__Task instructions__:
When the line containing "persist_history env file (Z.of_nat" appears in the entries below, begin printing there and stop after the line containing "[history_record] depends on"; print each of those lines exactly and no other line.

__Collected data entries__:
· · · ·

(** The loop of [subn] never runs out of fuel: beyond the fuel that [subn]
    gives it, more fuel changes nothing. *)
Lemma subn_loop_fuel r t s fuel start (ma : bool) acc n :
  start ≤ length s →
  2 * (length s - start) + (if ma then 0 else 1) < fuel →
  subn_loop r t s (S fuel) start ma acc n = subn_loop r t s fuel start ma acc n.
Proof.
  revert start ma acc n. induction fuel as [|fuel IH]; intros start ma acc n Hs Hf; [lia|].
  cbn [subn_loop].
  destruct (search_from r s (length s - start) start ma) as [[[b e] c]|] eqn:Hsearch; [|done].
  apply search_from_bounds in Hsearch as (Hb & He & Hadv); [|lia].
  apply IH; [done|].
  case_bool_decide as Heb.
  - subst e. destruct (decide (b = start)) as [->|Hne]; [|lia].
    destruct ma; [by specialize (Hadv eq_refl eq_refl)|lia].
  - destruct ma; lia.
Qed.

Lemma subn_fuel r t s k :
  subn_loop r t s (2 * length s + 2 + k) 0 false [] 0 = subn r t s.
Proof.
  unfold subn. induction k as [|k IH]; [by rewrite Nat.add_0_r|].
  rewrite <- IH. replace (2 * length s + 2 + S k) with (S (2 * length s + 2 + k)) by lia.
  apply subn_loop_fuel; lia.
Qed.

(** The anchor alone does not bound the count: an optional pattern anchored
    at the end of a word matches the word and then the empty text after it.
    No pattern of the rule tables is of this kind. *)
Example subn_optional_at_end :
  subn (anchor_end (Opt (Chr ar_alef))) (lit [ar_beh]) [ar_alef] = ([ar_beh; ar_beh], 2).
Proof. reflexivity. Qed.

Lemma at_end_spec s pos :
  at_end s pos = true ↔
  pos = length s ∨ (S pos = length s ∧ s !! pos = Some newline).
Proof.
  unfold at_end. rewrite orb_true_iff, andb_true_iff, !bool_decide_eq_true. done.
Qed.

(** A match of [anchor_end p] is a match of [p] that stops where [$] holds. *)
Lemma matches_anchor_end p s pos c e c' :
  is_alt p = false →
  (e, c') ∈ matches (anchor_end p) s pos c →
  (e, c') ∈ matches p s pos c ∧ at_end s e = true.
Proof.
  intros Hp Hin.
  assert (anchor_end p = Seq p Eol) as Heq by (by destruct p).
  rewrite Heq in Hin. simpl in Hin.
  apply list_elem_of_bind in Hin as ([e1 c1] & Hin2 & Hin1). simpl in Hin2.
  destruct (at_end s e1) eqn:He; [|by apply elem_of_nil in Hin2].
  apply list_elem_of_singleton in Hin2. injection Hin2 as -> ->. done.
Qed.
Lemma persist_history_outage (env : Env) (file : Upload) (size : Z)
      (result : PredictionResult) (w : World) :
  (forall i, faults env i = true) ->
  exists w',
    persist_history env file size result w = (w', Ok None) /\
    table w' = table w.
Proof.
  intros Hf. unfold persist_history. unfold_store.
  destruct result as [[|top rest] info | e];
    split_cases;
    try match goal with
        | H : faults env _ = false |- _ => rewrite Hf in H; discriminate
        end;
    eexists; split; reflexivity.
Qed.

(** The response to an accepted upload on which inference succeeds, for
    any store. *)
Lemma predict_endpoint_ok (g : Globals Tensor) (env : Env) (req : Request)
      (w : World) (m : Model Tensor) (file : Upload) (img : Tensor)
      (top : Prediction) (rest : list Prediction) (info : ModelInfo) :
  model g = Some m ->
  files_image req = Some file ->
  String.eqb (filename file) "" = false ->
  Z.of_nat (length (content file)) <= MAX_IMAGE_SIZE ->
  preprocess_image file = Ok img ->
  predict g img (clamp_top_k g (match form_top_k req with
                                | Some k => k
                                | None => 5
                                end))
  = PredictOk (top :: rest) info ->
  exists w' saved,
    persist_history env file (Z.of_nat (length (content file)))
                    (PredictOk (top :: rest) info) w = (w', Ok saved) /\
    predict_endpoint preprocess_image g env req w
    = (w', Ok {| status := 200;
                 body := ResultBody true (top :: rest)
                           (with_processing_time (elapsed_ms env) info)
                           (filename file) (request_id env) saved |}).
Proof.
  intros Hm Hfile Hname Hsize Hpre Hp.
  unfold predict_endpoint. rewrite Hm, Hfile, Hname.
  replace (Z.of_nat (length (content file)) >? MAX_IMAGE_SIZE) with false
    by (symmetry; rewrite Z.gtb_ltb; apply Z.ltb_ge; exact Hsize).
  unfold try_. rewrite Hpre. unfold bind. rewrite Hp.
  destruct (persist_history_returns env file
              (Z.of_nat (length (content file)))
              (PredictOk (top :: rest) info) w) as [w1 [saved Hrun]].
  rewrite Hrun. exists w1, saved. split; reflexivity.
Qed.

(** C2. Once inference has succeeded on an accepted upload, the response
    is 200 with [success: true] and the engine's full predictions list
    for every behaviour of the store, and nothing in it but the optional
    [history_record] depends on the store; when every call to the store
    fails, the record is absent, nothing is written, and the response is
    still that one. *)
Theorem persistence_failure_not_surfaced :
  forall (g : Globals Tensor) (env : Env) (req : Request) (w : World)
         (m : Model Tensor) (file : Upload) (img : Tensor)
         (top : Prediction) (rest : list Prediction) (info : ModelInfo),
    model g = Some m ->
    files_image req = Some file ->
    String.eqb (filename file) "" = false ->
    Z.of_nat (length (content file)) <= MAX_IMAGE_SIZE ->
    preprocess_image file = Ok img ->
    predict g img (clamp_top_k g (match form_top_k req with
                                  | Some k => k
                                  | None => 5
                                  end))
    = PredictOk (top :: rest) info ->
    exists w' saved,
      predict_endpoint preprocess_image g env req w
      = (w', Ok {| status := 200;
                   body := ResultBody true (top :: rest)
                             (with_processing_time (elapsed_ms env) info)
                             (filename file) (request_id env) saved |}) /\
      ((forall i, faults env i = true) ->
       saved = None /\ table w' = table w).
Proof.
  intros g env req w m file img top rest info Hm Hfile Hname Hsize Hpre Hp.
  destruct (predict_endpoint_ok g env req w m file img top rest info
              Hm Hfile Hname Hsize Hpre Hp) as [w1 [saved [Hrun Hresp]]].
  exists w1, saved. split; [exact Hresp|].
  intros Hf.
  destruct (persist_history_outage env file
              (Z.of_nat (length (content file)))
              (PredictOk (top :: rest) info) w Hf) as [w2 [Hout Ht]].
  rewrite Hrun in Hout. inversion Hout; subst. split; [reflexivity | exact Ht].
Qed.

(** C3. A prediction request either leaves the table as it was or adds
    exactly one row, and then the response is a 200 whose
    [history_record] names that row, the row's confidence is the
    confidence of [predictions[0]], its prediction text is that entry's
    label, and its top-5 column is the predictions list. *)
Theorem stored_record_matches_top_prediction :
  forall (g : Globals Tensor) (env : Env) (req : Request) (w : World),
    quiescent w ->
    exists w' resp,
      predict_endpoint preprocess_image g env req w = (w', Ok resp) /\
      (table w' = table w \/
       exists row top rest info name rid,
         table w' = table w ++ [row] /\
         resp = {| status := 200;
                   body := ResultBody true (top :: rest) info name rid
                             (Some {| saved_id := row_id row;
                                      saved_timestamp :=
                                        Some (row_timestamp row) |}) |} /\
         row_confidence row = confidence top /\
         row_prediction row = label top /\
         row_image_name row = name /\
         row_top_5_predictions row = top :: rest).
Proof.
  intros g env req w Hq.
  destruct (predict_endpoint_spec g env req w Hq)
    as [w' [resp [Hrun [_ Hcases]]]].
  exists w', resp. split; [exact Hrun|].
  destruct Hcases as [[_ [_ Ht]] | Hok]; [left; exact Ht|].
  destruct Hok as [file [img [top [rest [info [saved [_ [_ [_ [-> Hs]]]]]]]]]].
  destruct saved as [s|]; [|left; exact Hs].
  destruct Hs as [Hs Ht]. right.
  exists (inserted_row (saved_id s) (now env) (filename file)
            (label top) (confidence top) (top :: rest)),
    top, rest, (with_processing_time (elapsed_ms env) info),
    (filename file), (request_id env).
  simpl. rewrite <- Hs. repeat split; auto.
Qed.


(** ** The label store and startup *)

Lemma default_labels_length (n : nat) : length (default_labels n) = n.
Proof. unfold default_labels. rewrite length_map. apply length_seq. Qed.

Lemma default_labels_nth (n i : nat) :
  (i < n)%nat -> nth_error (default_labels n) i = Some (class_placeholder i).
Proof.
  intros H. unfold default_labels. apply map_nth_error.
  rewrite (nth_error_nth' (seq 0 n) 0%nat) by (rewrite length_seq; exact H).
  rewrite seq_nth by exact H. reflexivity.
Qed.
(** C9. With a throttle of 3000 ms, of two creation attempts for two new
    room ids from one origin, the first being admitted: the second, 500 ms
    later, is answered 429 and creates nothing; the second, 4000 ms later,
    is admitted, and both rooms are in the registry. *)
Theorem creation_throttle_scenario
    (st : State) (req1 req2 : Request) (ws1 ws2 : nat) (t0 : Z) :
  ROOM_CREATION_THROTTLE_MS env = 3000%Z →
  req_ip req1 = req_ip req2 →
  req_roomId req1 ≠ req_roomId req2 →
  valid_room_id (req_roomId req1) = true →
  valid_room_id (req_roomId req2) = true →
  rooms st !! req_roomId req1 = None →
  rooms st !! req_roomId req2 = None →
  (3000 ≤ t0 - last_creation st (req_ip req1))%Z →
  ∃ st1,
    upgrade env req1 ws1 t0 st = (Attached, st1)
    ∧ is_Some (rooms st1 !! req_roomId req1)
    ∧ upgrade env req2 ws2 (t0 + 500) st1 = (Aborted 429 "Rate Limit", st1)
    ∧ rooms st1 !! req_roomId req2 = None
    ∧ ∃ st2,
        upgrade env req2 ws2 (t0 + 4000) st1 = (Attached, st2)
        ∧ is_Some (rooms st2 !! req_roomId req1)
        ∧ is_Some (rooms st2 !! req_roomId req2).
Proof.
  intros Hthr Hip Hne Hv1 Hv2 Hn1 Hn2 Hfirst.
  destruct (upgrade_creates_room req1 ws1 t0 st Hv1 Hn1)
    as (st1 & c1 & Hup1 & Hrooms1 & _ & _ & _ & _ & Hrate1 & _); [lia|].
  assert (rooms st1 !! req_roomId req2 = None) as Hn2'
    by (by rewrite Hrooms1, lookup_insert_ne).
  assert (last_creation st1 (req_ip req2) = t0) as Hlast.
  { unfold last_creation. by rewrite Hrate1, Hip, lookup_insert_eq. }
  exists st1. split; [done|].
  split; [rewrite Hrooms1, lookup_insert_eq; eauto|].
  split; [apply upgrade_rejected; [done|done|rewrite Hlast; lia]|].
  split; [done|].
  destruct (upgrade_creates_room req2 ws2 (t0 + 4000) st1 Hv2 Hn2')
    as (st2 & c2 & Hup2 & Hrooms2 & _); [rewrite Hlast; lia|].
  exists st2. split; [done|].
  rewrite Hrooms2. split.
  - rewrite lookup_insert_ne by done. rewrite Hrooms1, lookup_insert_eq. eauto.
  - rewrite lookup_insert_eq. eauto.
Qed.
(* ===== verification/Text.v ===== *)
(** JavaScript strings as the server uses them: a [string] is a sequence of
    code units below 256 (the decimal amounts, hashes, ids and codes the
    modelled code handles are ASCII). Trimming, case, padding, the decimal
    regular expressions and the conversions between digits and bigints. *)

From S2P Require Import Prelude.
From stdpp Require Import base tactics list strings.
From Stdlib Require Import ZArith Lia Ascii OrderedTypeEx.

Open Scope Z_scope.

(** ** Characters *)

Definition code (a : ascii) : Z := Z.of_nat (nat_of_ascii a).
Definition is_digit (a : ascii) : bool := (48 <=? code a) && (code a <=? 57).
Definition digit_val (a : ascii) : Z := code a - 48.
Definition digit_char (d : Z) : ascii := ascii_of_nat (Z.to_nat (48 + d)).

(** ECMAScript WhiteSpace and LineTerminator below 256. *)
Definition is_space (a : ascii) : bool :=
  ((9 <=? code a) && (code a <=? 13)) || (code a =? 32) || (code a =? 160).

(** [String.prototype.toLowerCase] on one code unit below 256. *)
Definition lower_char (a : ascii) : ascii :=
  if ((65 <=? code a) && (code a <=? 90))
     || ((192 <=? code a) && (code a <=? 222) && negb (code a =? 215))
  then ascii_of_nat (Z.to_nat (code a + 32)) else a.

Definition is_hex (a : ascii) : bool :=
  is_digit a || ((97 <=? code a) && (code a <=? 102))
  || ((65 <=? code a) && (code a <=? 70)).

(** ** Strings *)

Fixpoint all_chars (p : ascii -> bool) (s : string) : bool :=
  match s with
  | "" => true
  | String a r => p a && all_chars p r
  end%string.

Fixpoint map_chars (f : ascii -> ascii) (s : string) : string :=
  match s with
  | "" => ""
  | String a r => String (f a) (map_chars f r)
  end%string.

Definition toLowerCase (s : string) : string := map_chars lower_char s.

Fixpoint trim_start (s : string) : string :=
  match s with
  | String a r => if is_space a then trim_start r else s
  | EmptyString => s
  end.

Fixpoint trim_end (s : string) : string :=
  match s with
  | EmptyString => EmptyString
  | String a r =>
      match trim_end r with
      | EmptyString => if is_space a then EmptyString else String a EmptyString
      | r' => String a r'
      end
  end.

(** [s.trim()] *)
Definition trim (s : string) : string := trim_end (trim_start s).

Fixpoint repeat_char (n : nat) (a : ascii) : string :=
  match n with
  | O => EmptyString
  | S m => String a (repeat_char m a)
  end.

Definition zeros (n : nat) : string := repeat_char n "0"%char.

(** [s.padEnd(n, '0')] and [s.padStart(n, '0')] *)
Definition padEnd (n : nat) (s : string) : string :=
  (s +:+ zeros (n - String.length s))%string.
Definition padStart (n : nat) (s : string) : string :=
  (zeros (n - String.length s) +:+ s)%string.

(** [s.slice(0, n)] and [s.slice(n)] for [n] at least 0. *)
Fixpoint slice_to (n : nat) (s : string) : string :=
  match n, s with
  | S m, String a r => String a (slice_to m r)
  | _, _ => EmptyString
  end.
Fixpoint slice_from (n : nat) (s : string) : string :=
  match n, s with
  | S m, String _ r => slice_from m r
  | O, s => s
  | _, EmptyString => EmptyString
  end.

(** [s.replace(/0+$/, '')] *)
Fixpoint strip_zeros (s : string) : string :=
  match s with
  | EmptyString => EmptyString
  | String a r =>
      match strip_zeros r with
      | EmptyString =>
          if Ascii.eqb a "0"%char then EmptyString else String a EmptyString
      | r' => String a r'
      end
  end.

(** [s.split(c)] *)
Fixpoint split_on (c : ascii) (s : string) : list string :=
  match s with
  | EmptyString => [EmptyString]
  | String a r =>
      if Ascii.eqb a c then EmptyString :: split_on c r
      else match split_on c r with
           | h :: t => String a h :: t
           | [] => [String a EmptyString]
           end
  end.

(** ** Numbers as text *)

(** [BigInt(s)] for a string of decimal digits ([0n] for the empty one). *)
Fixpoint digits_acc (acc : Z) (s : string) : Z :=
  match s with
  | EmptyString => acc
  | String a r => digits_acc (10 * acc + digit_val a) r
  end.
Definition BigInt (s : string) : Z := digits_acc 0 s.

Fixpoint digits_of (fuel : nat) (n : Z) (acc : string) : string :=
  match fuel with
  | O => acc
  | S f =>
      let acc' := String (digit_char (n mod 10)) acc in
      if n <? 10 then acc' else digits_of f (n / 10) acc'
  end.
(* ===== verification/Units.v ===== *)
(** Decimal amounts and integer base units: src/src/chains/units.ts (any number
    of decimals), src/src/swaps/swap-math.ts (Stellar's stroops, fees and
    slippage) and src/src/common/money.ts (sums that come back from SQL). *)

From S2P Require Import Prelude Text.
From stdpp Require Import base tactics list option strings.
From Stdlib Require Import ZArith Lia Ascii.

Open Scope Z_scope.

(** ** src/chains/units.ts *)

Definition decimalPlaces (amount : string) : nat :=
  match decimal_exec amount with
  | Some (_, Some f) => String.length f
  | _ => 0
  end.

Definition parseUnits (amount : string) (decimals : nat) : res Z :=
  match decimal_exec amount with
  | None => Throw JsError
  | Some (whole, f) =>
      let fraction := default ""%string f in
      if (decimals <? String.length fraction)%nat then Throw JsError
      else Ok (BigInt (whole +:+ padEnd decimals fraction))
  end.

Definition formatUnits (value : Z) (decimals : nat) : string :=
  let negative := value <? 0 in
  let digits := padStart (decimals + 1) (toString (if negative then - value else value)) in
  let whole := slice_to (String.length digits - decimals) digits in
  let fraction := strip_zeros (slice_from (String.length digits - decimals) digits) in
  let body := if bool_decide (fraction <> ""%string) then (whole +:+ "." +:+ fraction)%string else whole in
  if negative then String "-" body else body.

(** ** src/stellar/stellar.constants.ts and src/swaps/swap-math.ts *)

Definition STELLAR_DECIMALS : nat := 7.
Definition STROOP_SCALE : Z := 10000000.
Definition MAX_STROOPS : Z := Z.shiftl 1 63 - 1.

· · · ·

__Result of this exercise__:
    persist_history env file (Z.of_nat (length (content file)))
                    (PredictOk (top :: rest) info) w = (w', Ok saved) /\
    predict_endpoint preprocess_image g env req w
    = (w', Ok {| status := 200;
                 body := ResultBody true (top :: rest)
                           (with_processing_time (elapsed_ms env) info)
                           (filename file) (request_id env) saved |}).
Proof.
  intros Hm Hfile Hname Hsize Hpre Hp.
  unfold predict_endpoint. rewrite Hm, Hfile, Hname.
  replace (Z.of_nat (length (content file)) >? MAX_IMAGE_SIZE) with false
    by (symmetry; rewrite Z.gtb_ltb; apply Z.ltb_ge; exact Hsize).
  unfold try_. rewrite Hpre. unfold bind. rewrite Hp.
  destruct (persist_history_returns env file
              (Z.of_nat (length (content file)))
              (PredictOk (top :: rest) info) w) as [w1 [saved Hrun]].
  rewrite Hrun. exists w1, saved. split; reflexivity.
Qed.

(** C2. Once inference has succeeded on an accepted upload, the response
    is 200 with [success: true] and the engine's full predictions list
    for every behaviour of the store, and nothing in it but the optional
    [history_record] depends on the store; when every call to the store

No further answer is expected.